# nfs mounts but not automatically on boot? [SOLVED]

## tld

Jeez...what is it with the nfs-utils update?

After upgrading the other day I spent a good part of my day getting the nfs mouting on my MythTV frontend to work at all.  As per this issue:

https://forums.gentoo.org/viewtopic-t-844778-highlight-nfs.html

...I had to add vers=3 to my options.

Now I'm finding that while it mounts with no problem, it simply WON'T mount automatically at boot.  Here's my fstab line:

```
192.168.1.51:/video/remote_media   /mnt/remote_media   nfs   rw,async,rsize=32768,wsize=32768,vers=3   0 0
```

After it boots, that just plain isn't mounted, yet if I enter "mount /mnt/remote_media" it mounts just fine.

Any ideas??  Why the hell was this marked stable?...it seems to be pretty much of a nightmare.

TomLast edited by tld on Sat Apr 16, 2011 12:45 am; edited 1 time in total

----------

## Jaglover

Try adding auto?

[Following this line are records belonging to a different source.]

(* ===== verification/Prelude.v ===== *)
(** * A durable outbox between FreeSWITCH and Kafka: verification library

    The program is a FreeSWITCH module that publishes call events to Kafka through a durable outbox
    in SQLite. An event callback commits the event to the outbox; a worker thread takes due rows off
    it, hands them to librdkafka, and settles each row when its delivery report arrives. Events of
    one call carry sequence numbers, and only the row at the delivery cursor of its call may be sent,
    so Kafka sees the events of a call in order, each at least once, across failures of SQLite, of
    the broker, and deaths of the process.

    ** Parts, and where they are modelled

    - Calls to SQLite, the clock, [Statement], [Transaction] (src/kafka_outbox.cpp, 16-85): Sqlite.v.
      A method is a function from a connection to an outcome (a value, a C++ exception, or the death
      of the process) and a connection. [Env] answers the n-th call: success, failure, or death
      before or after the effect. The proof rules ([wp], [EffectFree], [txwp], [acwp]) and the
      contract [refines] of a method that must be atomic are here.
    - The structs and the four tables (include/kafka_outbox.hpp; the schema in [Outbox::open]):
      Tables.v. Rows in rowid order are a list; tables used by primary key are finite maps.
    - The methods of [Outbox] (src/kafka_outbox.cpp, 221-552): Outbox.v, statement by statement.
      OutboxSpec.v gives for each an atomic function of the database ([insert_txn], [take_txn],
      [ack_txn], ...) and proves the refinement. OutboxInv.v has the invariant [wf] of the database,
      that every transaction keeps it, and the relation [admitted] that characterises admission.
    - [Outbox::open] and [Outbox::close]: Open.v, with the migration and its specification [open_txn].
    - [make_event_id]: EventId.v. [BoundedQueue] (include/bounded_queue.hpp): BoundedQueue.v.
    - [KafkaPipeline] (src/kafka_pipeline.cpp, include/kafka_pipeline.hpp): Pipeline.v, every method,
      with [worker_loop] cut into a turn, the batch loop and the exit. librdkafka is the class
      [Kafka]; other threads are the class [World], which may call [enqueue], [request_rebuild] or
      begin [stop] before each outbox call of the worker, those of [settle_send_failure] and of
      delivery reports included. Shared state is one record [Pipe]; two of its fields, [p_produced]
      and [p_admitted], are history that no code reads: the records of the messages handed over, and
      the events whose admission [enqueue] reported.
    - The FreeSWITCH module (mod_event_kafka.cpp, mod_event_kafka.hpp): FsModule.v, configuration,
      publisher, subscription, load and shutdown. FreeSWITCH is the class [FreeSwitch]; the handlers
      it holds for the module are part of the state [Fs].

    ** The abstract process

    System.v is a transition system over the database, the reports still owed and a history of
    admissions, sends, acknowledgements and reclaimed rows. Its steps are the atomic functions of
    OutboxSpec.v, in any order. Schedule.v (batches, service turns), Queues.v (one FIFO queue per
    call), Capacity.v (limits) and Ages.v (expiry, statistics) prove what holds in every reachable
    state. PipelineSim.v proves that the code of the pipeline is a refinement of this system, so its
    theorems hold of the messages that librdkafka receives. Backoff.v, PipelineCalls.v, Settling.v and
    PipelineStop.v give the contracts of the single methods; Settling.v has those of failed sends and
    delivery reports while other threads admit events (the relation [interference]), and Counters.v
    what every outbox call leaves alone, which these need; Drain.v and Liveness.v what an
    undisturbed worker does to its backlog, FsCalls.v the functions of the module.

    ** What the theorems show

    - SystemTheorems.v: order within a call, one acknowledgement per sequence, no event lost,
      reports that always find their row in flight, the invariant.
    - OutboxTheorems.v: atomicity of every state-changing method under failures and deaths, the exact
      conditions of admission, read-back of an admitted event, limits, FIFO queues.
    - ScheduleTheorems.v: the batches of [fetch_due], their handling, rotation between calls, expiry
      by age, [retry_dead], the queries, and opening, migrating and reopening a file.
    - PipelineTheorems.v: refinement, order and content of messages, [enqueue], delivery reports, back-off,
      recovery at [start], the halted pipeline, eventual delivery of a backlog, event ids, the queue.
    - FsTheorems.v: loading, a whole session, publishing an event, the way of each setting.
    - Samples.v, PipelineSamples.v and FsSamples.v have the concrete environments, files and runs at
      which the theorems are applied.

    ** Bounds and fuel

    Sequences, turns and cursors are [Z] with the bounds of [int64_t] in the invariant; [attempts] is
    narrowed to [int] where the code narrows it; metrics and the queue's counter wrap at 2^64. The
    back-off loop has fuel 8, its own bound, and more changes nothing ([backoff_bounds]). The loop
    [while (running_)] runs for a given number of turns: the theorems hold for every number, and
    [backlog_is_delivered] says how many are enough. No other recursion needs fuel.

    ** Assumed

    - SQLite: a call that fails has no effect; a transaction that is not committed leaves nothing;
      ROLLBACK in a destructor succeeds; statements mean what SQL says. Arithmetic inside SQL does
      not overflow beyond what the invariant bounds.
    - librdkafka ([KafkaLaws]): a report is served once, for an outstanding message, on the polling
      thread; destroying the producer drops what is outstanding.
    - Locks: a method under [Impl::mu] or [lifecycle_mu_] is one step. Between two outbox calls the
      worker's reads of its flags and its calls to librdkafka are taken together.

    ** Not modelled

    Allocation failures, C strings as memory and log output (what modelling showed about them is in
    the findings of the manifest); wake-ups and time-outs of [wait_for], [sleep_for] and poll; a
    second load of a loaded module. The scripts, tests, configuration samples and documents around
    the program are not code of the module. *)
From stdpp Require Export base tactics option list sorting gmap strings.
From Stdlib Require Export ZArith Lia.

#[global] Open Scope Z_scope.

(** ** Machine integers *)

(** [std::numeric_limits<int64_t>::max()]. *)
Definition int64_max : Z := 9223372036854775807.
Definition int64_min : Z := -9223372036854775808.
Definition in_int64 (z : Z) : Prop := int64_min ≤ z ≤ int64_max.
#[global] Instance in_int64_dec z : Decision (in_int64 z).
Proof. unfold in_int64. apply _. Defined.

(** The narrowing conversion [int(x)] of an [int64_t]: the representative of [x] modulo 2^32
    in [-2^31, 2^31). *)
Definition to_int32 (z : Z) : Z := (z + 2147483648) `mod` 4294967296 - 2147483648.

Lemma to_int32_small z : -2147483648 ≤ z < 2147483648 → to_int32 z = z.
Proof. intros. unfold to_int32. rewrite Z.mod_small; lia. Qed.

Lemma to_int32_range z : -2147483648 ≤ to_int32 z < 2147483648.
Proof. unfold to_int32. pose proof (Z.mod_pos_bound (z + 2147483648) 4294967296). lia. Qed.

(** ** SQL values and comparisons *)

(** [COALESCE(x, d)] is [coalesce d x]. *)
Abbreviation coalesce d x := (default d x).

(** The comparison [a = b] of two nullable SQL values, as a condition: NULL on either side does
    not satisfy it. *)
Definition sql_eq {A} (a b : option A) : Prop :=
  match a, b with Some x, Some y => x = y | _, _ => False end.
#[global] Instance sql_eq_dec {A} `{EqDecision A} (a b : option A) : Decision (sql_eq a b).
Proof. destruct a, b; simpl; apply _. Defined.

Lemma sql_eq_Some {A} (a b : option A) : sql_eq a b ↔ ∃ x, a = Some x ∧ b = Some x.
Proof. destruct a, b; simpl; naive_solver. Qed.

Lemma sql_eq_Some_r {A} (a : option A) x : sql_eq a (Some x) ↔ a = Some x.
Proof. destruct a; simpl; naive_solver. Qed.

(** ** Table operations on row lists *)

(** [UPDATE t SET f WHERE P] on a table kept as a list in rowid order, and the row count that
    [sqlite3_changes] reports for it. *)
Section tables.
Context {A : Type} (P : A → Prop) `{!∀ x, Decision (P x)}.

Definition update_where (f : A → A) (l : list A) : list A :=
  (λ r, if decide (P r) then f r else r) <$> l.

Definition count_where (l : list A) : Z := Z.of_nat (length (filter P l)).

Definition delete_where (l : list A) : list A := filter (λ r, ¬ P r) l.

Lemma elem_of_update_where f l r :
  r ∈ update_where f l ↔ ∃ r0, r0 ∈ l ∧ ((P r0 ∧ r = f r0) ∨ (¬ P r0 ∧ r = r0)).
Proof.
  unfold update_where. rewrite list_elem_of_fmap. split.
  - intros (r0 & -> & Hin). exists r0. case_decide; naive_solver.
  - intros (r0 & Hin & Hc). exists r0. case_decide; naive_solver.
Qed.

Lemma update_where_keep f l r : r ∈ l → ¬ P r → r ∈ update_where f l.
Proof. intros Hr HP. apply elem_of_update_where. eauto. Qed.

Lemma elem_of_delete_where l r : r ∈ delete_where l ↔ r ∈ l ∧ ¬ P r.
Proof. unfold delete_where. rewrite list_elem_of_filter. naive_solver. Qed.

Lemma update_where_none f l : (∀ r, r ∈ l → ¬ P r) → update_where f l = l.
Proof.
  intros Hno. unfold update_where. rewrite <- (list_fmap_id l) at 2. apply list_fmap_ext.
  intros i r Hr. rewrite decide_False; [done|]. apply Hno. by eapply list_elem_of_lookup_2.
Qed.

Lemma update_where_project {B} (g : A → B) f l :
  (∀ r, P r → g (f r) = g r) → g <$> update_where f l = g <$> l.
Proof.
  intros Hg. unfold update_where. rewrite <- list_fmap_compose. apply list_fmap_ext.
  intros i r _. simpl. case_decide; auto.
Qed.

Lemma count_where_0 l : count_where l = 0 ↔ ∀ r, r ∈ l → ¬ P r.
Proof.
  unfold count_where. split.
  - intros Hz r Hr HP. assert (r ∈ filter P l) as Hf by (apply list_elem_of_filter; auto).
    destruct (filter P l); [by apply not_elem_of_nil in Hf | simpl in Hz; lia].
  - intros Hno. destruct (filter P l) as [|x l'] eqn:E; [done|].
    assert (x ∈ filter P l) as [? ?]%list_elem_of_filter by (rewrite E; left). naive_solver.
Qed.

Lemma count_where_nonneg l : 0 ≤ count_where l.
Proof. unfold count_where. lia. Qed.

(** At most one row carries a given value of a key column. *)
Lemma count_where_unique {B} (key : A → B) (k : B) l :
  (∀ r, P r → key r = k) → NoDup (key <$> l) → count_where l ≤ 1.
Proof.
  intros HP Hnd. unfold count_where.
  assert (NoDup (key <$> filter P l)) as Hnd'.
  { eapply sublist_NoDup; [exact Hnd|]. apply fmap_sublist, sublist_filter. }
  assert (∀ r, r ∈ filter P l → key r = k) as Hk.
  { intros r [? ?]%list_elem_of_filter; auto. }
  destruct (filter P l) as [|x [|y l']]; simpl; try lia.
  rewrite !fmap_cons in Hnd'. apply NoDup_cons in Hnd' as [Hx _].
  exfalso. apply Hx. rewrite (Hk x), <- (Hk y) by set_solver. left.
Qed.

Lemma count_where_one {B} (key : A → B) (k : B) l r :
  (∀ r, P r → key r = k) → NoDup (key <$> l) → r ∈ l → P r → count_where l = 1.
Proof.
  intros HP Hnd Hr HPr. pose proof (count_where_unique key k l HP Hnd).
  pose proof (count_where_nonneg l). destruct (decide (count_where l = 0)) as [Hz|]; [|lia].
  by destruct (proj1 (count_where_0 l) Hz r Hr).
Qed.

Lemma count_where_pos l : 0 < count_where l → ∃ r, r ∈ l ∧ P r.
Proof.
  unfold count_where. destruct (filter P l) as [|x l'] eqn:E; simpl; [lia|].
  intros _. exists x. assert (x ∈ filter P l) as [? ?]%list_elem_of_filter by (rewrite E; left).
  done.
Qed.
End tables.

Lemma filter_none {A} (P : A → Prop) `{!∀ x, Decision (P x)} (l : list A) :
  filter P l = [] ↔ ∀ x, x ∈ l → ¬ P x.
Proof.
  split.
  - intros Hf x Hx HP. assert (x ∈ filter P l) as Hin by (by apply list_elem_of_filter).
    rewrite Hf in Hin. by apply not_elem_of_nil in Hin.
  - intros Hno. destruct (filter P l) as [|x l'] eqn:Hf; [done|].
    assert (x ∈ filter P l) as [HP Hx]%list_elem_of_filter by (rewrite Hf; left). by destruct (Hno x).
Qed.

Lemma filter_everything {A} (P : A → Prop) `{!∀ x, Decision (P x)} (l : list A) :
  (∀ x, x ∈ l → P x) → filter P l = l.
Proof.
  induction l as [|x l IH]; intros HP; [done|].
  rewrite filter_cons_True by (apply HP; left). f_equal. apply IH. intros y Hy. apply HP. by right.
Qed.

(** A split of the selected elements comes from a split of the list. *)
Lemma omap_split {A B} (f : A → option B) (l : list A) k1 y k2 :
  omap f l = k1 ++ y :: k2 →
  ∃ l1 x l2, l = l1 ++ x :: l2 ∧ f x = Some y ∧ omap f l1 = k1 ∧ omap f l2 = k2.
Proof.
  revert k1. induction l as [|x l IH]; intros k1 Heq; [by destruct k1|]. simpl in Heq.
  destruct (f x) as [z|] eqn:Hx.
  - destruct k1 as [|z' k1]; injection Heq as -> Heq.
    + by exists [], x, l.
    + destruct (IH k1 Heq) as (l1 & x' & l2 & -> & Hx' & <- & <-).
      exists (x :: l1), x', l2. simpl. by rewrite Hx.
  - destruct (IH k1 Heq) as (l1 & x' & l2 & -> & Hx' & <- & <-).
    exists (x :: l1), x', l2. simpl. by rewrite Hx.
Qed.

(** ** Stable sorting *)

Section sort.
Context {A : Type} (le : A → A → Prop) `{!∀ x y, Decision (le x y)}.

Fixpoint insert_by (x : A) (l : list A) : list A :=
  match l with
  | [] => [x]
  | y :: l' => if decide (le x y) then x :: l else y :: insert_by x l'
  end.

(** [ORDER BY] with ties left in the order of the table. *)
Definition sort_by (l : list A) : list A := foldr insert_by [] l.

Lemma insert_by_perm x l : insert_by x l ≡ₚ x :: l.
Proof.
  induction l as [|y l IH]; simpl; [done|]. case_decide; [done|].
  rewrite IH. constructor.
Qed.

Lemma sort_by_perm l : sort_by l ≡ₚ l.
Proof. induction l as [|x l IH]; simpl; [done|]. by rewrite insert_by_perm, IH. Qed.

Lemma elem_of_sort_by l x : x ∈ sort_by l ↔ x ∈ l.
Proof. by rewrite sort_by_perm. Qed.

Context (le_trans : ∀ x y z, le x y → le y z → le x z) (le_total : ∀ x y, le x y ∨ le y x).

Lemma insert_by_sorted x l : StronglySorted le l → StronglySorted le (insert_by x l).
Proof using le_trans le_total.
  induction 1 as [|y l Hl IH Hy]; simpl; [repeat constructor|].
  case_decide as Hxy.
  - constructor; [by constructor|]. constructor; [done|].
    eapply Forall_impl; [exact Hy|]. eauto.
  - constructor; [done|]. rewrite insert_by_perm. constructor; [|done].
    by destruct (le_total x y).
Qed.

Lemma sort_by_sorted l : StronglySorted le (sort_by l).
Proof using le_trans le_total.
  induction l as [|x l IH]; simpl; [constructor|]. by apply insert_by_sorted.
Qed.

(** Rows that the order does not separate keep their relative order. *)
Lemma insert_by_stable (P : A → Prop) `{!∀ x, Decision (P x)} x l :
  (∀ y z, P y → P z → le y z) → filter P (insert_by x l) = filter P (x :: l).
Proof.
  intros HP. induction l as [|y l IH]; simpl; [done|]. case_decide as Hxy; [done|].
  rewrite !filter_cons in *. rewrite IH.
  destruct (decide (P x)), (decide (P y)); try done. by destruct Hxy; apply HP.
Qed.

Lemma sort_by_stable (P : A → Prop) `{!∀ x, Decision (P x)} l :
  (∀ y z, P y → P z → le y z) → filter P (sort_by l) = filter P l.
Proof.
  intros HP. induction l as [|x l IH]; simpl; [done|].
  rewrite insert_by_stable by done. by rewrite !filter_cons, IH.
Qed.
End sort.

Anything in messages/dmesg about it?

----------

## tld

I had already tried that.  It turns out that I needed to have nfsmount set to start on boot.

That would seem pretty obvious except for the fact that It's worked fine for the six years I've been using it so far.  Whats up with that?  Is this somehow related to the fact the it now doesn't use portmap anymore?

The whole thing confuses me, but yea...got it working anyway.

Somehow it seems like there's stuff going on here that warranted at least an elog or something.

Tom

----------